Ces similitudes m’apparaissaient plus que troublantes, mais a priori cette fois, «c’était différent »: investir dans l’immobilier c’était « du solide et du sûr » alors que qu’une action n’était «qu’un bout de papier qui ne reposait que sur du vent ».

N.B : Pour le récit d’une expérience similaire à la mienne je vous conseille l’excellent article suivant : http://www.menteur.com/chronik/050703.html

Toutefois, avant d’investir dans l’immobilier plus de cinquante fois le montant que j’avais investi (et perdu en bourse !) je décidais tout de même de vérifier que l’immobilier était effectivement « solide et sûr », sait-on jamais ?

J’ai alors passé des heures sur le moteur de recherche « google » et visité des centaines de sites Internet pour me renseigner sur l’évolution du marché de l’immobilier. Au fil de mes recherches, quelle ne fut pas ma surprise sur quelques découvertes que je fis alors :

-     à Lyon, par exemple, le prix du mettre carré était 30 à 40% moins cher en 2000 qu’en l’an 2003 et je ne trouvais aucune explication sur l’évolution économique ou démographique de la région depuis 3 ans pour expliquer cette soudaine flambée ;

-     la hausse fulgurante des prix de l’immobilier n’était pas propre à Lyon mais concernait la France entière et touchait également tous les autres pays industrialisés (rappel des prix dans les principales métropoles françaises en l’an 2000 : http://www.explorimmo.com/guidprat/gpach/fc_02_3.shtml);

-      en 1991, une bulle immobilière mondiale avait déjà éclatée ;

-      ma boulangère me faisait part de très nombreux articles de presse qui expliquaient cette envolée des prix par de très (trop ?) nombreux arguments mais dont malheureusement aucun, ne résistait à la moindre analyse critique. Ainsi, de « brillants » analystes financiers démontraient sur des pages entières que si les prix de l’immobilier augmentaient c’était parce que « la demande était supérieure à l’offre ». Toutefois, avoir fait 10 ans d’étude pour découvrir cela me laissait pantois ! (peut-être aurais-je du écrire une thèse démontrant que lorsque « la demande est inférieure à l’offre les prix baissent » ?) ;

Plus je recherchais d’explication sur la hausse des prix, plus ma conviction était faite que nous étions dans une bulle spéculative sans précédent. En septembre 2003, je décidais alors de stopper net tous mes projets d’achats immobiliers. J’avais été en 2000, le dindon de la farce, mais cette fois, j’étais un peu refroidi et les montants en jeu n’étaient plus du tout les mêmes !

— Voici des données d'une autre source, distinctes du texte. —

(* ===== verification/FixedPointSafe.v ===== *)
(** Answers of the engine that satisfy a specification: if a relation [P] holds of
    the initial and the error answers and every iteration keeps it, then it holds
    of everything that [solve_goal] returns or caches, with or without cycles,
    errors and a cache, and whatever the order in which goals are asked. *)

From S2P Require Import Prelude RecStack SearchGraph FixedPoint FixedPointInv.

Import FixedPoint.

(** What an iteration returns if its calls are answered according to [P]. *)
Fixpoint returns_if {K V A} (P : K → V → Prop) (Q : A → Prop) (t : IterationOf K V A) : Prop :=
  match t with
  | IterRet a => Q a
  | IterPanic _ | IterFuel => True
  | IterSolve _ g k => ∀ v, P g v → returns_if P Q (k v)
  end.

Section Safe.
Context {K V : Type} `{Countable K} `{SolverStuff K V}.
Context (P : K → V → Prop).

(** The answers that the program supplies keep the specification. *)
Record Keeps : Prop := {
  keeps_initial g : P g (initial_value g (is_coinductive_goal g));
  keeps_error g : P g error_value;
  keeps_iteration g : returns_if P (P g) (solve_iteration g)
}.

Abbreviation ctx := (RecursiveContext K V).
Abbreviation goals c := (SearchGraph.goal <$> ns (K := K) (V := V) c).

(** Every answer of the context keeps the specification. *)
Record Good (c : ctx) : Prop := {
  good_graph : SearchGraph.wf (search_graph c);
  good_nodes : Forall (λ n, P (SearchGraph.goal n) (SearchGraph.solution n)) (ns c);
  good_cache : map_Forall P (cmap c)
}.

Context (HP : Keeps).

Definition call_ok (call : outcome Empty_set (V * Minimums * ctx)) (g : K) (c : ctx) : Prop :=
  ∀ v m c', call = Val (v, m, c') → P g v ∧ Good c' ∧ goals c `prefix_of` goals c'.

Lemma run_iteration_good solve Q t m c v m' c' :
  (∀ g m c, Good c → call_ok (solve g m c) g c) →
  returns_if P Q t → Good c → run_iteration solve t m c = Val (v, m', c') →
  Q v ∧ Good c' ∧ goals c `prefix_of` goals c'.
Proof.
  intros Hs. revert m c. induction t as [a| | |b g k IH]; intros m c Ht Hc Hr; simpl in *; try done.
  - by simplify_eq.
  - inv_outcome Hr. destruct x as [[x mx] cx].
    destruct (Hs _ _ _ Hc _ _ _ Hx) as (HPx & Hcx & Hle).
    destruct (IH _ _ _ (Ht _ HPx) Hcx Hr) as (? & ? & ?). split_and!; [done..|]. by etrans.
Qed.

Lemma good_with_stack c s : Good c → Good (with_stack c s).
Proof. by intros []. Qed.

(** The node at an index, updated through [IndexMut]. *)
Lemma good_index_mut c dfn f (graph : SearchGraph.SearchGraph K V) :
  Good c →
  (∀ n, ns c !! N.to_nat dfn = Some n →
    SearchGraph.goal (f n) = SearchGraph.goal n ∧ P (SearchGraph.goal n) (SearchGraph.solution (f n))) →
  SearchGraph.index_mut (E := Empty_set) (search_graph c) dfn f = Val graph →
  Good (with_graph c graph) ∧ goals (with_graph c graph) = goals c.
Proof.
  intros [Hg Hn Hc] Hf Hi. unfold SearchGraph.index_mut in Hi. inv_outcome Hi.
  destruct Hx0 as [-> _]. subst graph. destruct (Hf _ Hx) as [Hgoal HPf]. split; [split|].
  - by eapply SearchGraph.update_wf.
  - apply Forall_insert; [done|]. simpl. by rewrite Hgoal.
  - done.
  - unfold ns. simpl. rewrite list_fmap_insert, Hgoal. apply list_insert_id.
    unfold ns in Hx. by rewrite list_lookup_fmap, Hx.
Qed.

Lemma good_rollback c dfn : Good c → Good (with_graph c (SearchGraph.rollback_to (search_graph c) dfn)).
Proof.
  intros [Hg Hn Hc]. split; [by apply SearchGraph.rollback_wf| |done].
  by apply Forall_take.
Qed.

Lemma goals_rollback c dfn :
  goals (with_graph c (SearchGraph.rollback_to (search_graph c) dfn)) = take (N.to_nat dfn) (goals c).
Proof. unfold ns. simpl. by rewrite fmap_take. Qed.

Lemma cached_good (l : list (SearchGraph.Node K V)) (m : gmap K V) :
  Forall (λ n, P (SearchGraph.goal n) (SearchGraph.solution n)) l → map_Forall P m →
  map_Forall P (foldl (λ c n, <[SearchGraph.goal n := SearchGraph.solution n]> c) m l).
Proof.
  intros Hl. revert m. induction Hl as [|n l Hn _ IH]; intros m Hm; simpl; [done|].
  apply IH. by apply map_Forall_insert_2.
Qed.

Lemma good_move_to_cache c dfn graph (cache0 cache1 : gmap K V) :
  Good c → cache c = Some cache0 →
  SearchGraph.move_to_cache (E := Empty_set) (search_graph c) dfn cache0 = Val (graph, cache1) →
  Good (with_cache (with_graph c graph) (Some cache1)) ∧
  goals (with_cache (with_graph c graph) (Some cache1)) = take (N.to_nat dfn) (goals c).
Proof.
  intros [Hg Hn Hc] Hcache Hm. unfold SearchGraph.move_to_cache in Hm. inv_outcome Hm.
  destruct Hx as [-> _]. simplify_eq.
  apply SearchGraph.cache_nodes_Val in Hx0 as [_ ->]. split; [split|].
  - by apply SearchGraph.retain_wf.
  - by apply Forall_take.
  - unfold cmap in *. rewrite Hcache in Hc. apply cached_good; [by apply Forall_drop|done].
  - unfold ns. simpl. by rewrite fmap_take.
Qed.
(** ** The engine *)

Definition goal_good fuel : Prop := ∀ g m c, Good c → call_ok (solve_goal fuel g m c) g c.
Definition loop_good fuel : Prop := ∀ g depth dfn c m c',
  Good c → goals c !! N.to_nat dfn = Some g →
  solve_new_subgoal fuel g depth dfn c = Val (m, c') →
  Good c' ∧ take (S (N.to_nat dfn)) (goals c) `prefix_of` goals c'.

Lemma goals_lookup c i g : goals c !! i = Some g ↔ ∃ n, ns c !! i = Some n ∧ SearchGraph.goal n = g.
Proof. rewrite list_lookup_fmap_Some. naive_solver. Qed.

Lemma prefix_take_le {A} (l l' : list A) n : l `prefix_of` l' → take n l `prefix_of` l'.
Proof. intros. etrans; [apply prefix_take|done]. Qed.

Lemma loop_good_step fuel : goal_good fuel → loop_good fuel → loop_good (S fuel).
Proof.
  intros Hgoal Hloop g depth dfn c m c' Hc Hg Hr. simpl in Hr. inv_outcome Hr.
  destruct x as [[v m0] c1].
  destruct (run_iteration_good _ (P g) _ _ _ _ _ _ Hgoal (keeps_iteration HP g) Hc Hx) as (HPv & Hc1 & Hle).
  inv_outcome Hr. destruct x as [b stack']. inv_outcome Hr.
  apply (good_index_mut (with_stack c1 stack')) in Hx2 as [Hc2 Hgoals]; [|by apply good_with_stack|].
  2: { intros n Hn. split; [done|]. simpl. replace (SearchGraph.goal n) with g; [done|].
    assert (goals c1 !! N.to_nat dfn = Some g) as Hg1 by by eapply prefix_lookup_Some.
    apply goals_lookup in Hg1 as (n' & Hn' & <-). unfold ns in *. simpl in Hn. congruence. }
  set (c2 := with_graph (with_stack c1 stack') x0) in *.
  assert (take (S (N.to_nat dfn)) (goals c) `prefix_of` goals c2) as Hle2.
  { rewrite Hgoals. by apply prefix_take_le. }
  destruct b; simpl in Hr; [|by simplify_eq]. case_match; [by simplify_eq|].
  assert (N.to_nat (DepthFirstNumber_add dfn 1) = S (N.to_nat dfn)) as Hd
    by (unfold DepthFirstNumber_add; lia).
  assert (take (S (N.to_nat dfn)) (goals c) `prefix_of` take (S (N.to_nat dfn)) (goals c2)) as Hle3.
  { destruct Hle2 as [k Hk]. rewrite Hk. rewrite take_app, take_take, Nat.min_id.
    by apply prefix_app_r. }
  eapply Hloop in Hr as [? Hp].
  - split; [done|]. etrans; [|exact Hp]. rewrite goals_rollback, Hd, take_take, Nat.min_id. done.
  - by apply good_rollback.
  - rewrite goals_rollback, Hd. eapply prefix_lookup_Some; [|exact Hle3].
    rewrite lookup_take_lt by lia. done.
Qed.

Lemma good_node c dfn n g :
  Good c → ns c !! N.to_nat dfn = Some n → goals c !! N.to_nat dfn = Some g →
  P g (SearchGraph.solution n).
Proof.
  intros Hc Hn Hg. apply goals_lookup in Hg as (n' & Hn' & <-). simplify_eq.
  pose proof (good_nodes _ Hc) as HF. by eapply Forall_lookup_1 in HF.
Qed.

Lemma solve_in_graph_good dfn g m c :
  Good c → SearchGraph.lookup (search_graph c) g = Some dfn → call_ok (solve_in_graph dfn m c) g c.
Proof.
  intros Hc Hl v m' c' Hr. unfold solve_in_graph in Hr. inv_outcome Hr.
  apply SearchGraph.lookup_Some_wf in Hl as (n & Hn & Hg); [|apply Hc].
  inv_outcome Hr. destruct x0 as [mixed c1].
  assert (Good c1 ∧ search_graph c1 = search_graph c) as [Hc1 Hsame].
  { destruct (SearchGraph.stack_depth x); inv_outcome Hx0; simplify_eq; by destruct Hc. }
  assert (goals c1 = goals c) as Hgoals by (unfold ns; by rewrite Hsame).
  destruct mixed; [simplify_eq; rewrite Hgoals; split_and!; [apply (keeps_error HP)|by destruct Hc1|done]|].
  inv_outcome Hr. simplify_eq. rewrite Hgoals. split_and!; [|done..].
  apply vec_get_Val in Hx1. eapply good_node; [done|exact Hx1|]. rewrite Hgoals. apply goals_lookup. eauto.
Qed.

Lemma finish_subgoal_good g dfn depth sm m c0 c :
  Good c → goals c0 ++ [g] `prefix_of` goals c → N.to_nat dfn = length (goals c0) →
  ∀ v m' c', finish_subgoal dfn depth sm m c = Val (v, m', c') →
  P g v ∧ Good c' ∧ goals c0 `prefix_of` goals c'.
Proof.
  intros Hc Hle Hdfn v m' c' Hr. unfold finish_subgoal in Hr. inv_outcome Hr.
  apply good_index_mut in Hx as [Hc1 Hgoals1]; [|done|].
  2: { intros n Hn. split; [done|]. simpl. pose proof (good_nodes _ Hc) as HF. by eapply Forall_lookup_1 in HF. }
  inv_outcome Hr. apply vec_get_Val in Hx1.
  set (c1 := with_graph (with_stack c x0) x) in *.
  assert (Good c1) as Hc1' by (by destruct Hc1).
  assert (goals c1 = goals c) as Hgoals by exact Hgoals1.
  assert (P g (SearchGraph.solution x1)) as HPg.
  { eapply (good_node c1); [done|exact Hx1|]. rewrite Hgoals.
    eapply prefix_lookup_Some; [|exact Hle]. by rewrite Hdfn, list_lookup_middle. }
  assert (goals c0 = take (N.to_nat dfn) (goals c1)) as Htake.
  { rewrite Hgoals. destruct Hle as [k ->]. rewrite Hdfn, <-app_assoc, take_app_length. done. }
  case_match; [case_match|].
  - inv_outcome Hr. destruct x2 as [graph m2]. simplify_eq/=.
    apply (good_move_to_cache c1) in Hx as [Hc2 Hgoals2]; [|done..].
    split_and!; [done|done|]. rewrite Hgoals2, <-Htake. done.
  - simplify_eq. split_and!; [done|by apply good_rollback|]. by rewrite goals_rollback, <-Htake.
  - simplify_eq. split_and!; [done..|]. rewrite Hgoals. etrans; [|exact Hle]. by apply prefix_app_r.
Qed.

Lemma goal_good_step fuel : loop_good fuel → goal_good (S fuel).
Proof.
  intros Hloop g m c Hc v m' c' Hr. simpl in Hr.
  destruct (cache c ≫= λ c, Cache.get c g) as [x|] eqn:Hcache.
  { simplify_eq. split_and!; [|done..]. apply bind_Some in Hcache as (c0 & Hc0 & Hx).
    pose proof (good_cache _ Hc) as HF. unfold cmap in HF. rewrite Hc0 in HF. by apply HF in Hx. }
  destruct (SearchGraph.lookup (search_graph c) g) as [dfn|] eqn:Hl.
  { by eapply solve_in_graph_good. }
  inv_outcome Hr. destruct x as [depth stack']. inv_outcome Hr. destruct x as [dfn graph].
  inv_outcome Hr. destruct x as [sm c1].
  apply SearchGraph.insert_Val in Hx0 as (-> & _ & _ & ->).
  set (c0 := with_graph _ _) in Hx1.
  assert (goals c0 = goals c ++ [g]) as Hgoals by (unfold ns; simpl; by rewrite fmap_app).
  assert (N.to_nat (vec_len (SearchGraph.nodes (search_graph c))) = length (goals c)) as Hlen.
  { rewrite length_fmap, to_nat_vec_len. done. }
  apply Hloop in Hx1 as [Hc1 Hle].
  - eapply finish_subgoal_good in Hr; [done|done| |done].
    rewrite Hgoals, Hlen, take_ge in Hle by (rewrite length_app; simpl; lia). done.
  - split; simpl; [by apply SearchGraph.push_wf; [apply Hc|]| |apply Hc].
    unfold ns. simpl. apply Forall_app. split; [apply Hc|]. constructor; [|done]. apply HP.
  - by rewrite Hgoals, Hlen, list_lookup_middle.
Qed.

Lemma engine_good fuel : goal_good fuel ∧ loop_good fuel.
Proof.
  induction fuel as [|fuel [IHg IHl]]; [by split|]. split.
  - by apply goal_good_step.
  - by apply loop_good_step.
Qed.

Lemma solve_root_goal_good fuel g c v c' :
  Good c → solve_root_goal fuel g c = Val (v, c') → P g v ∧ Good c'.
Proof.
  intros Hc Hr. unfold solve_root_goal in Hr. inv_outcome Hr. destruct x0 as [[v' m'] c1].
  simplify_eq. destruct (engine_good fuel) as [Hg _].
  destruct (Hg _ _ _ Hc _ _ _ Hx0) as (? & ? & _). done.
Qed.
End Safe.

« la colère est la seule chose qui court un danger. Si quelqu’un te trahi une fois c’est de sa faute, s’il te trahi une seconde fois c’est de ta faute »

Eleanor Roosevelt

Suite à mes recherches, je décidais d’alerter ma boulangère sur les risques qui représentaient alors l’achat d’un bien immobilier.

Ma désillusion fut encore grande (même si elle était malheureusement prévisible)!

Ainsi, mes mises en garde furent totalement vaines, ma boulangère et ses clients me regardaient tous comme un extraterrestre à chaque fois que j’osais évoquer dans les nombreuses discussions sur le sujet, le simple fait que les prix de l’immobilier puissent un jour baisser.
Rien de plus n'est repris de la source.